When you get to what's called baby step four, you'll start putting 15.
It's the first time you invest.
You'll start putting 15% of first time you invest you'll start putting 15 of your income into
retirement savings roth iras and 401ks and good growth stock mutual funds so hang on we'll have
austin the team pick up and send you a total money makeover book it's the um it's the baby steps on
steroids it'll show you every little thing on what to do with the baby steps sam is with us in boston
hey sam how are you i'm doing amazing how are you doing dave
better than i deserve how can we help yeah so i'm calling in um i got a career question for
you guys i recently uh just moved into baby step three and just got engaged which is super exciting
um so i'm calling because i currently i I work as an assistant project manager for an
infrastructure company and I travel for work. I live in upstate New Hampshire, so kind of outside
of Boston by just a couple of hours. I live in a small town up in the White Mountains.
But I'm calling because I'm kind of struggling being, you know, newly engaged in everything.
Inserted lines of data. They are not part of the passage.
Lemma rollback_spec k m (s : EM) :
  em_inv s -> experts_ s !! k = Some m ->
  wp (rollback_registration k (ex_id (metadata m)) (policyId m)) s
    (fun _ s' => erased k m s s' /\ transfers_ s' = transfers_ s) (fun _ _ => False).
Proof.
  intros Hs Hk. unfold rollback_registration. wp_step. eapply wp_deref; [done|]. wp_step.
  apply (wp_mono _ s (fun _ s' => exists mm, s' = set_memory mm s /\ source_released s m mm /\ mem_inv mm)
           _ (fun _ _ => False)); [| |done].
  - pose proof (owns_allocation s k m Hs Hk) as Ho. unfold source_released. destruct (allocation m) as [a|].
    + apply wp_unreserve; [apply Hs|by destruct Ho as (_ & ? & _)|]. eauto.
    + wp_step. exists (memory_ s). split_and!; [by destruct s|done|apply Hs].
  - intros _ s1 (mm & -> & Hrel & Hmm). wp_step. wp_step. wp_step. split; done.
Qed.

Lemma unregistered_erased expert (s s1 s2 s3 : EM) m :
  em_inv s -> entered expert s s1 -> experts_ s !! pack_key (ex_layer expert) (ex_id expert) = None ->
  call 3 s1 s2 -> frame {[nextPolicyId_ s]} (Some (pack_key (ex_layer expert) (ex_id expert))) s1 s2 ->
  experts_ s2 !! pack_key (ex_layer expert) (ex_id expert) = Some m ->
  relocation (new_entry expert (nextPolicyId_ s) (nextCell_ s)) m ->
  erased (pack_key (ex_layer expert) (ex_id expert)) m s2 s3 ->
  unregistered expert s s3.
Proof.
  intros Hs He Hn Hcall Hf Hm Hrel Her. pose proof (ca_inv _ _ _ Hcall) as Hs2.
  destruct (relocation_keeps _ _ Hrel) as (Hpid & _ & _ & _ & Hid & _). cbn in Hpid, Hid.
  set (k := pack_key (ex_layer expert) (ex_id expert)) in *.
  destruct (erased_memory k m s2 s3 Hs2 Hm Her) as (_ & Hused & Hlim & Hnext).
  destruct (entered_budget expert s s1 Hn He) as [Hb1 Hfor1].
  destruct (fr_static _ _ _ _ Hf) as [Hpol Hleg Hnp _ Hcells Hnc Htr _ _ _ _ _].
  assert (forall v, foreign v s3 = foreign v s2) as Hfor3.
  { intros v. unfold foreign, resident. rewrite (er_experts _ _ _ _ Her), Hused.
    rewrite (map_sum_delete (resident_bytes v) (experts_ s2) k m Hm). lia. }
  split.
  - split; [by eapply erase_inv|]. split.
    + pose proof (ca_budget _ _ _ Hcall). unfold id_budget in *. rewrite (er_experts _ _ _ _ Her), Hnext.
      pose proof (map_sum_delete in_vram (experts_ s2) k m Hm).
      assert (0 <= in_vram m) by (unfold in_vram; by destruct (tier_eqb _ _)). lia.
    + intros t. rewrite Hlim, (ca_limits _ _ _ Hcall). by rewrite (et_memory _ _ _ He).
  - rewrite (er_policy _ _ _ _ Her), Hpol, (et_policy _ _ _ He), Hpid, delete_insert_eq.
    apply delete_id. destruct (policyExperts_ s !! nextPolicyId_ s) eqn:Hp; [|done].
    apply (ei_policy s Hs) in Hp as [? _]. lia.
  - rewrite (er_legacy _ _ _ _ Her), Hleg, (et_legacy _ _ _ He), Hid.
    destruct (ei_legacy s Hs (ex_id expert)) as (_ & Hnn & Hl). apply legacy_push_remove; [|done].
    intros Hin. apply Hl in Hin as (x & Hx & _). fold k in Hx. congruence.
  - intros k'. rewrite (er_experts _ _ _ _ Her). destruct (decide (k' = k)) as [->|Hne].
    + rewrite lookup_delete_eq, Hn. done.
    + rewrite lookup_delete_ne by done. rewrite <- (frame_dom _ _ _ _ k' Hf), (et_experts _ _ _ He).
      by rewrite lookup_insert_ne.
  - intros k' x Hx. assert (k' <> k) as Hne by congruence.
    assert (experts_ s1 !! k' = Some x) as Hx1 by (rewrite (et_experts _ _ _ He); by rewrite lookup_insert_ne).
    destruct (fr_entry _ _ _ _ Hf k' x Hx1) as (x' & Hx' & Hstep). exists x'.
    rewrite (er_experts _ _ _ _ Her), lookup_delete_ne by done. split; [done|].
    destruct Hstep as [->|(Hz & Hr & [[= ?]|[_ Hlow]])]; [by left|congruence|right].
    by rewrite (entered_leases expert s s1 k' x) in Hz.
  - right. by rewrite (er_cells _ _ _ _ Her), Hcells, (et_cells _ _ _ He).
  - intros k' x Hx Hz. assert (k' <> k) as Hne by congruence.
    destruct (entered_kept expert s s1 s2 Hs He Hn (ca_leased _ _ _ Hcall) k' x Hx Hz) as (x' & Hx' & ?).
    exists x'. rewrite (er_experts _ _ _ _ Her), lookup_delete_ne; done.
  - rewrite (er_counters _ _ _ _ Her), (counters_frame _ _ _ _ Hf). by apply He.
  - intros Hno v. rewrite Hfor3, <- Hfor1. apply Hf. by rewrite (et_transfers _ _ _ He).
Qed.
Eventually, I don't want traveling to be a long term.
How much do you travel?
So I'm out on the road every week.
Right now, for example.
Five days a week?
Yeah, it depends on the week and what's going on with the project, but I'm fortunate to
be able to go home on weekends. Yeah, sounds like you're changing jobs. It's pretty simple.
Not a sustainable lifestyle with the family. Not what you want to do. You don't want to be
gone five days a week, you said, and I don't think they're going to stop you from doing that
because they need you to go do that. That's why they hired you. Sorry to cut you short,
but it is pretty that's pretty much that simple
rachel cruz ramsey personality is my co-host today justin is in austin texas hi justin welcome
to the ramsey show thank you for having me it's an honor to be on. Certainly. How can we help?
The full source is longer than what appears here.